MSRs are priced mainly depending on prepayment rates. If mortgages live out their full life (potentially up to 30 years). Then that means the entity servicing the mortgage collects more cash. If the mortgage defaults or refinances, then the cash payments stop coming. MSRs usually increase in value during a rising rate environment because refinancing goes down.

New Residential also holds RMBS. Over 90% of these are on a floating rate, which means they increase or decrease cash flows based on interest rate movement.

New Residential's performance is quite incredible. Servicing advances are rock bottom.

Source: Annual 2018 Investor Presentation

Servicing advances can't get much lower. This floor can be seen in refinancing as well.

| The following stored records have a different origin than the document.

Lemma piperead_drain n p pi pt l addr len :
  0 <= addr -> addr + len <= MAXVA -> (2 <= n)%nat ->
  forall k f i q s, pipe_user s p pi -> p_pagetable (proc_at s p) = pt -> vm_inv s pt l ->
  uspace (k_mem s) pt l -> mapped_range (k_mem s) pt addr len ->
  0 <= i -> i + Z.of_nat k <= len -> pipe_wf q -> Z.of_nat k <= pipe_len q -> Forall byte_ok (pipe_q q) ->
  exists q' s', pipe_wf q' /\ pi_writeopen q' = pi_writeopen q /\ pi_readopen q' = pi_readopen q /\
    pipe_len q' = pipe_len q - Z.of_nat k /\
    pipe_q q' = drop k (pipe_q q) /\ mem_only s s' /\ vm_inv s' pt l /\ uspace (k_mem s') pt l /\
    (forall va, 0 <= va -> uview (k_mem s') pt va =
       if (addr + i <=? va) && (va <? addr + i + Z.of_nat k)
       then pipe_q q !! Z.to_nat (va - (addr + i)) else uview (k_mem s) pt va) /\
    iter_upto (k + f) (piperead_body pi (Some p) addr len) i n (upd_lk (acq (L_pipe pi)) (pipe_st pi q s)) =
    iter_upto f (piperead_body pi (Some p) addr len) (i + Z.of_nat k) n (upd_lk (acq (L_pipe pi)) (pipe_st pi q' s')).
Proof.
  intros Ha Hmax Hn. induction k as [|k IH]; intros f i q s Hu Hpt Hinv Hus Hmap Hi Hik Hq Hl Hb.
  - exists q, s. split_and!; try done; [lia| |].
    + intros va Hva. destruct (Z.leb_spec (addr + i) va), (Z.ltb_spec va (addr + i + Z.of_nat 0)); try done; lia.
    + cbn [Nat.add]. by rewrite Z.add_0_r.
  - destruct (pipe_skip_spec q Hq ltac:(lia)) as (Hq1 & Hl1 & Hc1).
    destruct (piperead_step n s p pi q l addr len i Hu) as (s1 & E1 & M1 & I1 & U1 & P1 & V1);
      try (rewrite Hpt; done); [done|done|done|lia|done|lia|]. rewrite Hpt in *.
    rewrite Hc1 in Hb. apply Forall_cons in Hb as [Hb0 Hb].
    destruct (IH f (i + 1) (pipe_skip q) s1) as (q' & s' & Hq' & W' & R' & Hl' & Hc' & M' & I' & U' & V' & E');
      try done; [by apply (mem_only_user s)|by rewrite M1| |lia|lia|lia|].
    { intros j Hj. rewrite P1. by apply Hmap. }
    exists q', s'. split_and!; [done|done|done|lia| |by eapply mem_only_trans|done|done| |].
    + by rewrite Hc', Hc1.
    + intros va Hva. rewrite V', V1 by done. rewrite Hc1. unfold byte_ok in Hb0.
      destruct (Z.eqb_spec va (addr + i)) as [->|Hne].
      * rewrite Z.leb_refl, Z.sub_diag. destruct (Z.leb_spec (addr + (i + 1)) (addr + i)); [lia|]. cbn [andb].
        destruct (Z.ltb_spec (addr + i) (addr + i + Z.of_nat (S k))); [|lia]. cbn. by rewrite u8_small.
      * destruct (Z.leb_spec (addr + (i + 1)) va), (Z.ltb_spec va (addr + (i + 1) + Z.of_nat k)),
          (Z.leb_spec (addr + i) va), (Z.ltb_spec va (addr + i + Z.of_nat (S k))); cbn [andb]; try done; try lia.
        replace (Z.to_nat (va - (addr + i))) with (S (Z.to_nat (va - (addr + (i + 1))))) by lia. done.
    + cbn [Nat.add iter_upto]. rewrite (bind_ret _ _ _ _ _ _ E1).
      replace (i + Z.of_nat (S k)) with (i + 1 + Z.of_nat k) by lia. exact E'.
Qed.


(** Going to sleep with the pipe's lock, the only one held. *)
Lemma pipe_sleep n s p pi ch :
  pipe_user s p pi ->
  exists s1 k, sleep ch (L_pipe pi) n (upd_lk (acq (L_pipe pi)) s) = Swtch s1 k /\
    k_pipes s1 = k_pipes s /\ lk_free (L_pipe pi) (k_lk s1) /\
    p_state (proc_at s1 p) = SLEEPING /\ p_chan (proc_at s1 p) = ch.
Proof.
  intros (Hok & Hp & Hn0 & Hlen & Hpf & Hf & Hpx & Hk).
  destruct (sleep_out n (upd_lk (acq (L_pipe pi)) s) p ch (L_pipe pi)) as (_ & H1 & _ & _ & ie & _ & E).
  - exact (acq_cpu_ok _ _ Hok).
  - etrans; [exact (acq_c_proc _ _ Hok)|done].
  - done.
  - apply acq_held.
  - done.
  - apply acq_free_ne; [done|by apply Hpf].
  - etrans; [exact (acq_noff _ _ Hok)|lia].
  - eexists _, _. split; [exact E|]. split_and!; [done|exact H1| |];
      unfold sleep_st; by rewrite proc_at_upd_eq.
Qed.

(** [wakeup] with the pipe's lock held. *)
Lemma pipe_wakeup n s p pi ch :
  pipe_user s p pi ->
  wakeup ch n (upd_lk (acq (L_pipe pi)) s) = Ret tt (upd_lk (acq (L_pipe pi)) (wakeup_st (Some p) ch s)).
Proof.
  intros (Hok & Hp & Hn0 & Hlen & Hpf & Hf & Hpx & Hk).
  rewrite wakeup_run.
  - change (k_lk (upd_lk (acq (L_pipe pi)) s)) with (acq (L_pipe pi) (k_lk s)).
    by rewrite acq_c_proc, Hp by done.
  - exact (acq_cpu_ok _ _ Hok).
  - intros x Hx _. apply acq_free_ne; [done|by apply Hpf].
Qed.

Lemma wakeup_user s p pi ch :
  pipe_user s p pi -> pipe_user (wakeup_st (Some p) ch s) p pi.
Proof.
  intros (Hok & Hp & Hn0 & Hlen & Hpf & Hf & Hpx & Hk). unfold pipe_user, wakeup_st.
  rewrite !upd_procs_lk, upd_procs_length. split_and!; try done.
  rewrite proc_at_upd_procs by (done || apply NoDup_seq). rewrite decide_True by done.
  unfold wake_one. by rewrite decide_True.
Qed.
(* ===== verification/Fork.v ===== *)
(** * Creating and ending processes

    The functions of kernel/proc.c that use the file system: [userinit],
    [fork] and [exit]. *)

From S2P Require Import Prelude Params Kernel Spinlock StringC Kalloc Vm Proc Sleeplock Bio Log Uart Printf Console Fs Pipe File.

(** The first user program: it calls [exec] on the path /init. *)
Definition initcode : list Z := [
  0x17; 0x05; 0x00; 0x00; 0x13; 0x05; 0x45; 0x02;
  0x97; 0x05; 0x00; 0x00; 0x93; 0x85; 0x35; 0x02;
  0x93; 0x08; 0x70; 0x00; 0x73; 0x00; 0x00; 0x00;
  0x93; 0x08; 0x20; 0x00; 0x73; 0x00; 0x00; 0x00;
  0xef; 0xf0; 0x9f; 0xff; 0x2f; 0x69; 0x6e; 0x69;
  0x74; 0x00; 0x00; 0x24; 0x00; 0x00; 0x00; 0x00;
  0x00; 0x00; 0x00; 0x00].

(** [sizeof(struct trapframe)]: 36 registers. *)
Definition TF_SIZE : nat := 288.

(** [safestrcpy(p->name, s, sizeof(p->name))]. *)
Definition set_name (p : nat) (l : list Z) : K unit :=
  pset p (fun q => set_p_name (put 0 (safestrcpy_bytes l 16) (p_name q)) q).

Definition fd_ix : list nat := seq 0 (Z.to_nat NOFILE).
Definition ofile (p : nat) (fd : nat) : K (option nat) :=
  gets (fun s => mjoin (p_ofile (proc_at s p) !! fd)).
Definition set_ofile (p : nat) (fd : nat) (f : option nat) : K unit :=
  pset p (fun q => set_p_ofile (<[fd := f]> (p_ofile q)) q).

(** The sleep channel of a process pointer. *)
Definition proc_chan (p : option nat) : chan := match p with Some i => C_proc i | None => C_none end.

Section Fork.
Context `{KernelImage} `{BlockDevice} `{Uart16550}.

Definition userinit : K unit :=
  let* po := allocproc in
  modify (set_k_initproc po) ;;
  let* p := deref po in
  let* pt := pget p p_pagetable in
  uvmfirst pt initcode ;;
  pset p (set_p_sz PGSIZE) ;;
  tf_set p TF_epc 0 ;;
  tf_set p TF_sp PGSIZE ;;
  set_name p (str_bytes "initcode") ;;
  let* cwd := namei [SLASH] in
  pset p (set_p_cwd cwd) ;;
  pset p (set_p_state RUNNABLE) ;;
  release (L_proc p).

Definition fork : K Z :=
  let* po := myproc in
  let* npo := allocproc in
  match npo with
  | None => ret (-1)
  | Some np =>
      let* p := deref po in
      let* old := pget p p_pagetable in
      let* new := pget np p_pagetable in
      let* sz := pget p p_sz in
      let* r := uvmcopy old new sz in
      if r <? 0 then freeproc np ;; release (L_proc np) ;; ret (-1) else
      pset np (set_p_sz sz) ;;
      modify (fun s => upd_mem (fun m => wr_bytes m (p_trapframe (proc_at s np))
        (rd_bytes m (p_trapframe (proc_at s p)) TF_SIZE)) s) ;;
      tf_set np TF_a0 0 ;;
      forall_do fd_ix (fun fd =>
        let* f := ofile p fd in
        match f with
        | Some f => let* f := filedup f in set_ofile np fd (Some f)
        | None => ret tt
        end) ;;
      let* cwd := pget p p_cwd in
      let* c := match cwd with Some c => idup c | None => panic "kerneltrap" end in
      pset np (set_p_cwd (Some c)) ;;
      let* name := pget p p_name in
      set_name np (cstrn (at_list name) 0 16) ;;
      let* pid := pget np p_pid in
      release (L_proc np) ;;
      acquire L_wait ;;
      pset np (set_p_parent (Some p)) ;;
      release L_wait ;;
      acquire (L_proc np) ;;
      pset np (set_p_state RUNNABLE) ;;
      release (L_proc np) ;;
      ret pid
  end.

(** [exit] does not return. *)
Definition exit {A} (status : Z) : K A :=
  let* po := myproc in
  let* ini := gets k_initproc in
  if decide (po = ini) then panic "init exiting" else
  let* p := deref po in
  forall_do fd_ix (fun fd =>
    let* f := ofile p fd in
    match f with
    | Some f => fileclose f ;; set_ofile p fd None
    | None => ret tt
    end) ;;
  begin_op ;;
  let* cwd := pget p p_cwd in
  match cwd with Some c => iput c | None => panic "kerneltrap" end ;;
  end_op ;;
  pset p (set_p_cwd None) ;;
  acquire L_wait ;;
  reparent p ;;
  let* par := pget p p_parent in
  wakeup (proc_chan par) ;;
  acquire (L_proc p) ;;
  pset p (set_p_xstate status) ;;
  pset p (set_p_state ZOMBIE) ;;
  release L_wait ;;
  sched ;;
  panic "zombie exit".

End Fork.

Source: Annual 2018 Investor Presentation

At current interest rates, only about 10% of mortgages are able to be refinanced according to New Residential. This is great because MSRs will be high in value, but this doesn't leave much space for growth. MSRs are unique because their value can be capped in a sense. Prepayments can only sink so low as well as servicing advances. Also, opportunity to purchase more MSRs become more expensive because the price has increased. I'm hoping the title of my article makes more sense now.

On top of this, New Residential's other major holding is RMBSs with floating rates. If interest rates drop, then cash flows will decline.


New Residential is a great mREIT that has innovative management. They capitalized in a rising rate environment by acquiring MSRs. This strategy has proved well over the past few years, but the potential for growth has reached its climax. If rates continue to rise, New Residential could see modest gains. The risk is that rates fall and New Residential takes a major hit. If rates decrease, cash flows shrink, liquidity deflates, and book value declines. Already, the economy has shown signs of weakness. In my opinion, New Residential has reached the point where the risks outweigh the benefits. At least at the current price.

Disclosure: I/we have no positions in any stocks mentioned, and no plans to initiate any positions within the next 72 hours. I wrote this article myself, and it expresses my own opinions. I am not receiving compensation for it (other than from Seeking Alpha). I have no business relationship with any company whose stock is mentioned in this article.